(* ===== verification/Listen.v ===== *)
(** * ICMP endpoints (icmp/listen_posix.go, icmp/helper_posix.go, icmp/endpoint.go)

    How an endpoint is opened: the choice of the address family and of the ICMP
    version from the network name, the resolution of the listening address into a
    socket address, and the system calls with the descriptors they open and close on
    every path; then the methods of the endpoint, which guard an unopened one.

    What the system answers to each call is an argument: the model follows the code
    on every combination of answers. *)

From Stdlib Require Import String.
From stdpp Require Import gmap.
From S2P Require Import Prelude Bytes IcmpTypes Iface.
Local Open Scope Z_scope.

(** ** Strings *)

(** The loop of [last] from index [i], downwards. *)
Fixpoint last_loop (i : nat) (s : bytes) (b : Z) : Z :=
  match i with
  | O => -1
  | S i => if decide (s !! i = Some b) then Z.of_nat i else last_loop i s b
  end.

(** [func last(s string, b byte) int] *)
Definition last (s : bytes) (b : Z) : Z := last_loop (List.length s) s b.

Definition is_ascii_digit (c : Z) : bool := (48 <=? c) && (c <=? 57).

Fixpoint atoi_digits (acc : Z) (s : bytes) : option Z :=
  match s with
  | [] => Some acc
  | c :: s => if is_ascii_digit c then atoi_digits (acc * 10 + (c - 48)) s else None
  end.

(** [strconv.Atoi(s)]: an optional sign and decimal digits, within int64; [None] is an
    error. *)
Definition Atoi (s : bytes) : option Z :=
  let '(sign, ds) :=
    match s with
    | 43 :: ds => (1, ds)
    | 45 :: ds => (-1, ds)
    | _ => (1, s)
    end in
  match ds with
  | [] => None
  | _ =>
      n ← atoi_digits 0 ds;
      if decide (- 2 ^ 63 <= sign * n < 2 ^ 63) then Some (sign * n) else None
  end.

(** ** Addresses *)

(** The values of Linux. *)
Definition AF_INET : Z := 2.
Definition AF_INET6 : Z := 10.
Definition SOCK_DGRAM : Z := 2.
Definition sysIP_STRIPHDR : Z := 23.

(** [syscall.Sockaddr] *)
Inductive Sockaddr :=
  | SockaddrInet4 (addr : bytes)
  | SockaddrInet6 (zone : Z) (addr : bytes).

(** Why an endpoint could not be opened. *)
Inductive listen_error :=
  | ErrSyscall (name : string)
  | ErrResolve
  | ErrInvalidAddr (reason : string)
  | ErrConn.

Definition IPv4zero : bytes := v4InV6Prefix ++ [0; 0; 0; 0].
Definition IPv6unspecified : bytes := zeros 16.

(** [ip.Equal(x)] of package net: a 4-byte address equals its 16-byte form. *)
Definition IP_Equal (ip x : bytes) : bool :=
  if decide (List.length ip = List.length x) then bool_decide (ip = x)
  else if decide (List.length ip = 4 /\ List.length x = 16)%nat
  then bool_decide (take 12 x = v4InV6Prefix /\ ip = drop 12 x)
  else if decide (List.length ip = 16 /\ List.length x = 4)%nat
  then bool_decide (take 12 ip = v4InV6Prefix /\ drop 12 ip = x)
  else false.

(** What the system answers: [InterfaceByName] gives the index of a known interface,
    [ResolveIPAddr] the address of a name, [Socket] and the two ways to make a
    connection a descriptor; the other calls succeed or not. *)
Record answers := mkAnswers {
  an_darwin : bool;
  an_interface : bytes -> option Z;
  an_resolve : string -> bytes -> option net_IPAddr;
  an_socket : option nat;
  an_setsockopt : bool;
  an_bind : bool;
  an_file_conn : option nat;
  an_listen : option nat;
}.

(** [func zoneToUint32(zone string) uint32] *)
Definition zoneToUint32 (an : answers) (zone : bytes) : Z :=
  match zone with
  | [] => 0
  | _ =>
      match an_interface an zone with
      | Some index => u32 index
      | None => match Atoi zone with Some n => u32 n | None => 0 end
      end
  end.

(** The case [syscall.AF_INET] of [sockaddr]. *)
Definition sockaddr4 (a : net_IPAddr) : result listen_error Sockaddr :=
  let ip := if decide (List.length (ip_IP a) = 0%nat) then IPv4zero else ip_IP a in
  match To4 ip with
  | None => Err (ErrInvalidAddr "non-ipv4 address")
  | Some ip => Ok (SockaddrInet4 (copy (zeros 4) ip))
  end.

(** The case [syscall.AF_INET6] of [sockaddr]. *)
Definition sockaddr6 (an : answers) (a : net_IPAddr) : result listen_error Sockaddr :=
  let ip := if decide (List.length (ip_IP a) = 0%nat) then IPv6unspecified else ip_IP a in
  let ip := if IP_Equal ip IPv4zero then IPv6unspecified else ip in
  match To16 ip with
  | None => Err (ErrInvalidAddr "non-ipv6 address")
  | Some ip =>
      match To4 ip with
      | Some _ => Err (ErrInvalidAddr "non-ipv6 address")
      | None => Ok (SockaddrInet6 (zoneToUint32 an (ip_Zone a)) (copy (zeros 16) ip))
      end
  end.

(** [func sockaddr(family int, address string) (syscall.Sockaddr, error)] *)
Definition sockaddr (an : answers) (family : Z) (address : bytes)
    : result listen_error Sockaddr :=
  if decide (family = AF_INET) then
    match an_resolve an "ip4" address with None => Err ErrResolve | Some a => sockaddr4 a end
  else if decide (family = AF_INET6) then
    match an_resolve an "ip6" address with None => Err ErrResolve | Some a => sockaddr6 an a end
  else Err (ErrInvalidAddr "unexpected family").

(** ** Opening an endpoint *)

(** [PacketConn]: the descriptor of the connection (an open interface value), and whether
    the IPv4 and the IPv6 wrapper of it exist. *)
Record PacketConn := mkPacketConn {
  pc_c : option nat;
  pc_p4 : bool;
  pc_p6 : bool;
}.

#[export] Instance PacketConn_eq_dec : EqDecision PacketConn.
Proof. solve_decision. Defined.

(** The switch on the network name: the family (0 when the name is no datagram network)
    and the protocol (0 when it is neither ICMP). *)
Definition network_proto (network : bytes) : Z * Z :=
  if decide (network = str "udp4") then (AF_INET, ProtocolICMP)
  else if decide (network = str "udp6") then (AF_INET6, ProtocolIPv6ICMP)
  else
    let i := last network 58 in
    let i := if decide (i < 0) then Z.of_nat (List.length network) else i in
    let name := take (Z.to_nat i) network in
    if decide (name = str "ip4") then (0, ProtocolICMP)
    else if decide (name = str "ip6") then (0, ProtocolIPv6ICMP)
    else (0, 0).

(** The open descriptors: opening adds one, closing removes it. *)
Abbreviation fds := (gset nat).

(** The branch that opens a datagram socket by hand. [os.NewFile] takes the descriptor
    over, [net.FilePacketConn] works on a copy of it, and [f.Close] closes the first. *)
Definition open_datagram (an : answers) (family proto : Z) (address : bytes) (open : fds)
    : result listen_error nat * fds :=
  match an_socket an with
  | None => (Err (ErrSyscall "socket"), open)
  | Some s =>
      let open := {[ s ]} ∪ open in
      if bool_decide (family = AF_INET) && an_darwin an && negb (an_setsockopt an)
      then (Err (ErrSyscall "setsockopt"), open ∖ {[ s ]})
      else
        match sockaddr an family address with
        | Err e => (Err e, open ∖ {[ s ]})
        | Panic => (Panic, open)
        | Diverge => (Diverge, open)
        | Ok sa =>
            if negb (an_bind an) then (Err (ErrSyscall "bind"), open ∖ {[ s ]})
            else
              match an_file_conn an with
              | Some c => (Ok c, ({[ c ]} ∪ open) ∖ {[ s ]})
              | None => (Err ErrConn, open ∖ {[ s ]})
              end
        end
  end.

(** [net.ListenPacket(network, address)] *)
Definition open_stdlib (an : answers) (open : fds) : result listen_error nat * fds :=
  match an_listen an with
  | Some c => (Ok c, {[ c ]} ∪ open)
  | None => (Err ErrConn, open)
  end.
^^^^^^^^
◆ GOAL OF THE EXERCISE
Proceeding from the line containing "let i := if" through the line containing "if bool_decide (family", transcribe the lines above exactly, both end lines included.

◆ SOLVED PROBLEM
    let i := if decide (i < 0) then Z.of_nat (List.length network) else i in
    let name := take (Z.to_nat i) network in
    if decide (name = str "ip4") then (0, ProtocolICMP)
    else if decide (name = str "ip6") then (0, ProtocolIPv6ICMP)
    else (0, 0).

(** The open descriptors: opening adds one, closing removes it. *)
Abbreviation fds := (gset nat).

(** The branch that opens a datagram socket by hand. [os.NewFile] takes the descriptor
    over, [net.FilePacketConn] works on a copy of it, and [f.Close] closes the first. *)
Definition open_datagram (an : answers) (family proto : Z) (address : bytes) (open : fds)
    : result listen_error nat * fds :=
  match an_socket an with
  | None => (Err (ErrSyscall "socket"), open)
  | Some s =>
      let open := {[ s ]} ∪ open in
      if bool_decide (family = AF_INET) && an_darwin an && negb (an_setsockopt an)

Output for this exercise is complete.